Лариса дрожащей рукой взяла стакан, лязгнула зубами о стекло.

— Ну, я буду вас опрашивать или сами чистосердечное признание напишете? — спросила Гридунова.

— Я… я не смогу сейчас, — глотая слезы, выговорила Лариса. — Я п-плакать буду.

— Хорошо. Оставим это на потом, а сейчас скажите мне: вы сами придумали этот маскарад с переодеванием?

— Нет. Что вы? — испугалась Миляева. — Это Ирина.

— Лисицкая?

— Да.

Нина Степановна внимательно посмотрела на нее, сказала:

— Вы извините меня, Лариса, я хочу вам только добра, но вы, мягко говоря, пешка в чьих-то руках, и вас использовали в своих целях. Давайте договоримся говорить только правду.

Размазывая по щеке черные от краски слезы, Лариса согласно кивнула.

— Вы когда-нибудь перекупали или продавали валюту?

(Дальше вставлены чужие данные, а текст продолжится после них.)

Lemma for_each_seqZ (P : Z -> kstate -> Prop) a n (f : Z -> K unit) s :
  0 <= n -> P a s ->
  (forall i s, a <= i < a + n -> P i s -> exists s', f i s = Ret tt s' /\ P (i + 1) s') ->
  exists s', for_each (seqZ a n) f s = Ret tt s' /\ P (a + n) s'.
Proof.
  intros Hn. replace n with (Z.of_nat (Z.to_nat n)) by lia. generalize (Z.to_nat n) as k. clear Hn n.
  intros k. revert a s. induction k as [|k IH]; intros a s Hs Hf.
  - exists s. rewrite Z.add_0_r. by rewrite seqZ_nil.
  - rewrite seqZ_cons by lia. simpl. destruct (Hf a s) as (s1 & H1 & Hs1); [lia|done|].
    rewrite (bind_ret _ _ _ _ _ H1). replace (Z.pred (Z.of_nat (S k))) with (Z.of_nat k) by lia.
    destruct (IH (Z.succ a) s1) as (s2 & H2 & Hs2); [done| |].
    + intros i s0 Hi. apply Hf. lia.
    + exists s2. split; [done|]. by replace (a + Z.of_nat (S k)) with (Z.succ a + Z.of_nat k) by lia.
Qed.

Lemma thiscpu_upd f s : thiscpu (upd_thiscpu f s) = f (thiscpu s).
Proof. unfold thiscpu, cpu_of, upd_thiscpu. simpl. by rewrite lookup_insert_eq. Qed.

Lemma curenv_set_cpu_env e s : curenv (upd_thiscpu (set_cpu_env e) s) = e.
Proof. unfold curenv. by rewrite thiscpu_upd. Qed.

Lemma curenv_set_cpu_status v s : curenv (upd_thiscpu (set_cpu_status v) s) = curenv s.
Proof. unfold curenv. by rewrite thiscpu_upd. Qed.

(** [kloop] counted in unary, for induction. *)
Fixpoint kloop_nat {A R} (n : nat) (f : A -> K (A + R)) (a : A) : K (A + R) :=
  match n with
  | O => ret (inl a)
  | S n => r <- f a ;; match r with inl a => kloop_nat n f a | inr r => ret (inr r) end
  end.

Lemma kloop_nat_add {A R} n m (f : A -> K (A + R)) a s :
  kloop_nat (n + m) f a s =
    (r <- kloop_nat n f a ;; match r with inl a => kloop_nat m f a | inr r => ret (inr r) end) s.
Proof.
  revert a s. induction n as [|n IH]; intros a s; simpl; [done|]. rewrite bind_assoc.
  unfold bind at 1 2. by destruct (f a s) as [[a'|r] s'| | | | | |].
Qed.

Lemma kloop_unary {A R} p (f : A -> K (A + R)) a s : kloop p f a s = kloop_nat (Pos.to_nat p) f a s.
Proof.
  revert a s. induction p as [p IH|p IH|]; intros a s; simpl kloop.
  - rewrite Pos2Nat.inj_xI. replace (S (2 * Pos.to_nat p)) with (S (Pos.to_nat p + Pos.to_nat p)) by lia.
    simpl kloop_nat. unfold bind at 1 3. destruct (f a s) as [[a'|r] s'| | | | | |]; try done.
    rewrite kloop_nat_add. unfold bind. rewrite IH. by destruct (kloop_nat _ f a' s') as [[?|?] ?| | | | | |].
  - rewrite Pos2Nat.inj_xO. replace (2 * Pos.to_nat p)%nat with (Pos.to_nat p + Pos.to_nat p)%nat by lia.
    rewrite kloop_nat_add. unfold bind. rewrite IH. by destruct (kloop_nat _ f a s) as [[?|?] ?| | | | | |].
  - simpl. unfold bind. destruct (f a s) as [[?|?] ?| | | | | |]; done.
Qed.

(** A loop that ends within [n] turns ends the same way with more. *)
Lemma kloop_exit {A R} n p (f : A -> K (A + R)) a s r s' :
  kloop_nat n f a s = Ret (inr r) s' -> Z.of_nat n <= Z.pos p -> kloop p f a s = Ret (inr r) s'.
Proof.
  intros H Hn. rewrite kloop_unary. replace (Pos.to_nat p) with (n + (Pos.to_nat p - n))%nat by lia.
  by rewrite kloop_nat_add, (bind_ret _ _ _ _ _ H).
Qed.

#[global] Arguments bind : simpl never.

— Нет. Нет-нет. Ирина мне не доверяла этого.

— А Рыбник?

— Да, Эдик торговал. Но он тоже не сам. Ирина обычно посылала его и писала на бумажке, что сколько стоит.

— Откуда у нее валюта?

— Ну, она же в загранку ходит. В каком-то порту, кажется, в Греции, магазинчик хитрый есть, там с удовольствием принимают наши червонцы. А если не нужен товар — это Ирина раз спьяну мне говорила, — так предложат в обмен доллары. Они там почти один к одному с нашими деньгами дают.

— А Лисицкая, значит, уже перепродает валюту в десятикратном размере?

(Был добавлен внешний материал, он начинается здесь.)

(** Storing an entry [v] maps or unmaps one page: the invariant holds of the
    new map once the counters [X'] say where the references went. *)
Lemma store_ok (v : Z) (M' : aspace) (X' : Z -> Z) (s' : kstate) (l' : list Z) :
  0 <= v < 0x100000000 ->
  mem s' = store32 (mem s) (ent_addr t j) v ->
  alloc_ok s' l' ->
  (forall k, k ∈ l' -> k ∈ l \/ (0 < mappings M k + X k /\ mappings M' k + X' k = 0)) ->
  M' = (if has v PTE_P then <[(d, 1024 * i + j) := v]> M else delete (d, 1024 * i + j) M) ->
  (forall k, k ∉ l -> mappings M k + X k = 0 -> mappings M' k + X' k = 0) ->
  (forall k, k ∈ l -> mappings M' k + X' k = 0) ->
  (forall k, 0 <= X' k) -> (forall k, mappings M' k + X' k < 0x10000) ->
  (forall k, pp_ref <$> pages s' !! k =
     if decide (0 < mappings M k + X k) then Some (mappings M' k + X' k)
     else pp_ref <$> pages s !! k) ->
  vm_ok s' l' D M' X'.
Proof.
  intros Hv Hm Hok Hl' HM' H0 H0' HX' Hb Href.
  assert (Hent : forall d' i', d' ∈ D -> 0 <= i' < NUPDE ->
    entry (mem s') d' i' = entry (mem s) d' i').
  { intros. rewrite Hm. by apply store_dir. }
  assert (Hpr : forall d' i', d' ∈ D -> 0 <= i' < NUPDE ->
    present (mem s') d' i' = present (mem s) d' i').
  { intros. unfold present. by rewrite Hent. }
  assert (Hst : forall k r, k ∉ l -> pp_ref <$> pages s !! k = Some r ->
    ~ (0 < mappings M k + X k) -> k ∉ l' /\ pp_ref <$> pages s' !! k = Some r).
  { intros k r Hk Hr Hn. split; [by intros [?|[? ?]]%Hl'|]. by rewrite Href, decide_False. }
  split.
  - done.
  - rewrite Hm. apply mem_ok_store32, (vo_mem _ _ _ _ _ Hvm).
  - intros d' Hd'. destruct (vo_dir _ _ _ _ _ Hvm d' Hd') as [? ?]. apply Hst; try done.
    intros Hpos. by destruct (vo_data _ _ _ _ _ Hvm d' Hpos) as (_ & ? & _).
  - intros d' i' Hd' Hi' Hp'. rewrite Hpr in Hp' by done. cbv zeta. rewrite Hent by done.
    destruct (vo_tab _ _ _ _ _ Hvm d' i' Hd' Hi' Hp') as (Hk & HkD & Hr).
    destruct (Hst _ 1 Hk Hr) as [? ?]; [|done].
    intros Hpos. destruct (vo_data _ _ _ _ _ Hvm _ Hpos) as (_ & _ & _ & Hno). by eapply Hno.
  - intros d1 i1 d2 i2 Hd1 Hd2 Hi1 Hi2. rewrite !Hpr, !Hent by done.
    by apply (vo_inj _ _ _ _ _ Hvm).
  - intros d' i' j' Hd' Hi' Hj'. rewrite Hm, store_uent by done. rewrite HM'.
    case_decide as E.
    + injection E as -> -> ->. destruct (has v PTE_P); [by rewrite lookup_insert_eq|by rewrite lookup_delete_eq].
    + rewrite (vo_map _ _ _ _ _ Hvm) by done.
      assert ((d, 1024 * i + j) <> (d', 1024 * i' + j')).
      { intros [= -> Heq]. apply E. assert (i = i' /\ j = j') as [-> ->] by lia. done. }
      destruct (has v PTE_P); [by rewrite lookup_insert_ne|by rewrite lookup_delete_ne].
  - intros d' k e. rewrite HM'. destruct (has v PTE_P).
    + rewrite lookup_insert. case_decide as E; [|by apply (vo_dom _ _ _ _ _ Hvm)].
      injection E as <- <-. intros _. split; [done|]. unfold NUPDE, NUVPN in *. lia.
    + rewrite lookup_delete. case_decide; [done|]. by apply (vo_dom _ _ _ _ _ Hvm).
  - intros k Hk. assert (Hkl : k ∉ l) by (intros ?; specialize (H0' k); lia || (rewrite H0' in Hk by done; lia)).
    assert (Hpos : 0 < mappings M k + X k).
    { pose proof (mappings_nonneg M k). pose proof (vo_X _ _ _ _ _ Hvm k).
      destruct (decide (mappings M k + X k = 0)) as [E|]; [|lia]. rewrite (H0 k Hkl E) in Hk. lia. }
    destruct (vo_data _ _ _ _ _ Hvm k Hpos) as (_ & HkD & Hr & Hno).
    split; [by intros [?|[_ ?]]%Hl'; [|lia]|]. split; [done|].
    rewrite Href, decide_True by done. split; [done|].
    intros d' i' Hd' Hi'. rewrite Hpr, Hent by done. by apply Hno.
  - done.
  - done.
  - intros d' Hd'. rewrite Hm, store_dir_any by done. by apply (vo_self _ _ _ _ _ Hvm).
  - intros d' i' Hd' Hi'. rewrite Hpr, Hent by done. by apply (vo_pde _ _ _ _ _ Hvm).
Qed.
End store.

— Да, — утвердительно кивнула Миляева. — Товар-то труднее спрятать.

— Лариса, а вы всех «деловых» знакомых Лисицкой знаете?

— Вроде бы.

— А вот эту блондинку не припомните? — Нина Степановна достала фоторобот Акулы и положила его на стол.

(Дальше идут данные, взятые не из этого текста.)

(* ===== verification/Syscall.v ===== *)
(** * kern/syscall.c: the system calls

    One definition per handler, in the order of the file, and the dispatcher. *)
From S2P Require Import Prelude Mmu Mem Console Kstate Pmap Env Sched.

(** ** inc/syscall.h *)
Definition SYS_cputs : Z := 0.
Definition SYS_cgetc : Z := 1.
Definition SYS_getenvid : Z := 2.
Definition SYS_env_destroy : Z := 3.
Definition SYS_page_alloc : Z := 4.
Definition SYS_page_map : Z := 5.
Definition SYS_page_unmap : Z := 6.
Definition SYS_exofork : Z := 7.
Definition SYS_env_set_status : Z := 8.
Definition SYS_env_set_pgfault_upcall : Z := 9.
Definition SYS_yield : Z := 10.
Definition SYS_ipc_try_send : Z := 11.
Definition SYS_ipc_recv : Z := 12.

(** One character of a [%.*s] conversion (lib/printfmt.c): the state is the
    address of the character, what is left of the precision (negative for
    none) and the characters printed, last one first. *)
Definition print_str_step (st : Z * Z * list Z) : K (Z * Z * list Z + list Z) :=
  let '(p, precision, acc) := st in
  ch <- vload8 p ;;
  if ch =? 0 then ret (inr acc)
  else if precision <? 0 then ret (inl (u32 (p + 1), precision, ch :: acc))
  else if precision - 1 >=? 0 then ret (inl (u32 (p + 1), precision - 1, ch :: acc))
  else ret (inr acc).

(** "(null)", what a null pointer prints. *)
Definition null_string : list Z := [40; 110; 117; 108; 108; 41].

(** [cprintf("%.*s", len, s)].  After 2^32 characters the pointer has been
    through the whole address space: that is not a string. *)
Definition cprintf_str (len s : Z) : K unit :=
  if s =? 0 then
    cprintf "%.*s" [VInt len; VBytes (if i32 len <? 0 then null_string else take (Z.to_nat (i32 len)) null_string)]
  else
  r <- kloop 0x100000000 print_str_step (s, i32 len, []) ;;
  match r with
  | inr acc => cprintf "%.*s" [VInt len; VBytes (rev acc)]
  | inl _ => fault
  end.

Definition sys_cputs (s len : Z) : K unit :=
  c <- curenv_deref ;;
  user_mem_assert c s len PTE_P ;;
  cprintf_str len s.

Definition sys_cgetc : K Z := fun s =>
  let '(c, con') := cons_getc (con s) in Ret c (set_con con' s).

Definition sys_getenvid : K Z := c <- curenv_deref ;; e <- get_env c ;; ret (env_id e).

Definition sys_env_destroy (envid : Z) : K Z :=
  r <- envid2env envid true ;;
  let '(r, e) := r in
  if r <? 0 then ret r
  else
    ce <- gets curenv ;;
    cid <- sys_getenvid ;;
    e <- liftopt e ;;
    (if bool_decide (Some e = ce)
     then cprintf "[%08x] exiting gracefully\n" [VInt cid]
     else env <- get_env e ;; cprintf "[%08x] destroying %08x\n" [VInt cid; VInt (env_id env)]) ;;
    env_destroy e ;;
    ret 0.

Definition sys_yield : K unit := sched_yield.

Definition sys_exofork : K Z :=
  cid <- sys_getenvid ;;
  a <- env_alloc cid ;;
  let '(a, newenv) := a in
  if a <? 0 then ret a
  else
    n <- liftopt newenv ;;
    c <- curenv_deref ;;
    upd_env n (set_env_status ENV_NOT_RUNNABLE) ;;
    cenv <- get_env c ;;
    upd_env n (set_env_tf (env_tf cenv)) ;;
    upd_env n (fun e => set_env_tf (set_tf_regs (set_reg_eax 0 (tf_regs (env_tf e))) (env_tf e)) e) ;;
    nenv <- get_env n ;;
    ret (env_id nenv).

Definition sys_env_set_status (envid status : Z) : K Z :=
  r <- envid2env envid true ;;
  let '(r, found) := r in
  if negb (r =? 0) then ret (- E_BAD_ENV)
  else if negb (status =? ENV_RUNNABLE) && negb (status =? ENV_NOT_RUNNABLE) then ret (- E_INVAL)
  else
    e <- liftopt found ;;
    upd_env e (set_env_status status) ;;
    ret 0.

Definition sys_env_set_pgfault_upcall (envid func : Z) : K Z :=
  r <- envid2env envid true ;;
  let '(r, found) := r in
  if negb (r =? 0) then ret (- E_BAD_ENV)
  else
    e <- liftopt found ;;
    upd_env e (set_env_pgfault_upcall func) ;;
    ret 0.

(** The test of a permission argument, and of a virtual address. *)
Definition perm_bad (perm : Z) : bool :=
  negb (perm .& (PTE_U .| PTE_P) =? PTE_U .| PTE_P) || negb (perm .& Z.lnot PTE_SYSCALL =? 0).
Definition va_bad (va : Z) : bool := (va >=? UTOP) || negb (PGOFF va =? 0).

Definition sys_page_alloc (envid va perm : Z) : K Z :=
  x <- envid2env envid true ;;
  let '(x, found) := x in
  if negb (x =? 0) then ret (- E_BAD_ENV)
  else if va_bad va then ret (- E_INVAL)
  else if perm_bad perm then ret (- E_INVAL)
  else
    newPage <- page_alloc ALLOC_ZERO ;;
    match newPage with
    | None => ret (- E_NO_MEM)
    | Some pp =>
        e <- liftopt found ;;
        env <- get_env e ;;
        r <- page_insert (env_pgdir env) pp va ((PTE_U .| PTE_P) .| perm) ;;
        if negb (r =? 0) then page_free pp ;; ret (- E_NO_MEM) else ret 0
    end.

Definition sys_page_map (srcenvid srcva dstenvid dstva perm : Z) : K Z :=
  x <- envid2env srcenvid true ;;
  let '(x, src) := x in
  if negb (x =? 0) then ret (- E_BAD_ENV)
  else
    x <- envid2env dstenvid true ;;
    let '(x, dst) := x in
    if negb (x =? 0) then ret (- E_BAD_ENV)
    else if va_bad srcva then ret (- E_INVAL)
    else if va_bad dstva then ret (- E_INVAL)
    else if perm_bad perm then ret (- E_INVAL)
    else
      src <- liftopt src ;;
      senv <- get_env src ;;
      p <- page_lookup (env_pgdir senv) srcva ;;
      match p with
      | None => ret (- E_NO_MEM)
      | Some (pp, pte) =>
          v <- kload32 pte ;;
          if has perm PTE_W && negb (has v PTE_W) then ret (- E_INVAL)
          else
            dst <- liftopt dst ;;
            denv <- get_env dst ;;
            r <- page_insert (env_pgdir denv) pp dstva perm ;;
            if r <? 0 then ret (- E_NO_MEM) else ret 0
      end.

Definition sys_page_unmap (envid va : Z) : K Z :=
  x <- envid2env envid true ;;
  let '(x, e) := x in
  if negb (x =? 0) then ret (- E_BAD_ENV)
  else if va_bad va then ret (- E_INVAL)
  else
    e <- liftopt e ;;
    env <- get_env e ;;
    page_remove (env_pgdir env) va ;;
    ret 0.

(** The end of a send to environment [e], and the transfer of a page. *)
Definition ipc_deliver (e value : Z) : K Z :=
  cid <- sys_getenvid ;;
  upd_env e (fun env =>
    set_env_status ENV_RUNNABLE
      (set_env_tf (set_tf_regs (set_reg_eax 0 (tf_regs (env_tf env))) (env_tf env))
      (set_env_ipc_value value (set_env_ipc_from cid (set_env_ipc_recving false env))))) ;;
  ret 0.

Definition ipc_send_page (e srcva perm : Z) : K Z :=
  if negb (PGOFF srcva =? 0) then ret (- E_INVAL)
  else if perm_bad perm then ret (- E_INVAL)
  else
    c <- curenv_deref ;;
    cenv <- get_env c ;;
    p <- page_lookup (env_pgdir cenv) srcva ;;
    match p with
    | None => ret (- E_INVAL)
    | Some (pp, pte) =>
        v <- kload32 pte ;;
        if negb (has v PTE_W) && has perm PTE_W then ret (- E_INVAL)
        else
          env <- get_env e ;;
          if env_ipc_dstva env <? UTOP then
            r <- page_insert (env_pgdir env) pp (env_ipc_dstva env) perm ;;
            upd_env e (set_env_ipc_perm perm) ;;
            if r <? 0 then ret (- E_NO_MEM) else ret 0
          else ret 0
    end.

Definition sys_ipc_try_send (envid value srcva perm : Z) : K Z :=
  r <- envid2env envid false ;;
  let '(r, e) := r in
  if r <? 0 then ret r
  else
    e <- liftopt e ;;
    env <- get_env e ;;
    if negb (env_ipc_recving env) then ret (- E_IPC_NOT_RECV)
    else if srcva <? UTOP then
      r <- ipc_send_page e srcva perm ;;
      if r <? 0 then ret r else ipc_deliver e value
    else
      upd_env e (set_env_ipc_perm 0) ;;
      ipc_deliver e value.

Definition sys_ipc_recv (dstva : Z) : K Z :=
  if (dstva <? UTOP) && negb (PGOFF dstva =? 0) then ret (- E_INVAL)
  else
    c <- curenv_deref ;;
    upd_env c (fun e =>
      set_env_status ENV_NOT_RUNNABLE (set_env_ipc_dstva dstva (set_env_ipc_recving true e))) ;;
    sched_yield ;;
    ret 0.

(** [a1] to [a5] are the registers; an [envid_t] or an [int] parameter is the
    register read as signed.  Two cases have no [return] and run into the next
    one: [SYS_cputs] into [SYS_cgetc], and [SYS_yield] into [SYS_exofork]. *)
Definition syscall (syscallno a1 a2 a3 a4 a5 : Z) : K Z :=
  if syscallno =? SYS_cputs then sys_cputs a1 a2 ;; sys_cgetc
  else if syscallno =? SYS_cgetc then sys_cgetc
  else if syscallno =? SYS_getenvid then sys_getenvid
  else if syscallno =? SYS_env_destroy then sys_env_destroy (i32 a1)
  else if syscallno =? SYS_yield then sys_yield ;; sys_exofork
  else if syscallno =? SYS_exofork then sys_exofork
  else if syscallno =? SYS_env_set_status then sys_env_set_status (i32 a1) (i32 a2)
  else if syscallno =? SYS_page_alloc then sys_page_alloc (i32 a1) a2 (i32 a3)
  else if syscallno =? SYS_page_map then sys_page_map (i32 a1) a2 (i32 a3) a4 (i32 a5)
  else if syscallno =? SYS_page_unmap then sys_page_unmap (i32 a1) a2
  else if syscallno =? SYS_env_set_pgfault_upcall then sys_env_set_pgfault_upcall (i32 a1) a2
  else if syscallno =? SYS_ipc_try_send then sys_ipc_try_send (i32 a1) a2 a3 a4
  else if syscallno =? SYS_ipc_recv then sys_ipc_recv a1
  else ret (- E_INVAL).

Миляева долго рассматривала фоторобот, потом виновато пожала плечами, сказала, словно оправдываясь:

— Н-нет, не помню. — Она протянула фоторобот Гридуновой, но в последний момент задержалась на нем, добавила неуверенно: — Знаете, чем-то это лицо на Ирину похоже. Есть что-то общее. Но вот прическа… Понимаете, ко мне иногда приходят женщины, ну-у лет под сорок пять и просят покрасить их и сделать такую прическу, чтобы моложе выглядеть, так вот и здесь примерно такое же. Будто это Ирина, но лет десять назад. А впрочем?.. Нет, не знаю.

— Ну хорошо, Лариса, спасибо. А теперь расскажите, как познакомились с Лисицкой, как попали под ее влияние, в общем — обо всем.

Лариса шмыгнула носом, размазала краску по лицу.

— Однажды мне позвонила подруга и попросила, чтобы я одной женщине сделала «химию» на дому. Я хороший мастер, и меня иногда просят об этом. Ну я, конечно, согласилась, и мы поехали к ней. Потом, когда я сделала Ирине прическу, она пригласила нас в ресторан. Ну я согласилась, конечно.

— Она вас расспрашивала об отношениях с мужем, о семейных делах?

— Да. А он тогда как раз выпивал, и я была на него здорово зла. Ну Ирина успокаивать меня стала, говорила, чтобы я плюнула на мужа. Заказала еще коньяку, потом мы вино, кажется, пили, а потом к нам подсели два шикарно одетых парня.

— Это были знакомые Лисицкой?

— Да. Но об этом я узнала позже, а тогда она даже виду не подала, что знает их.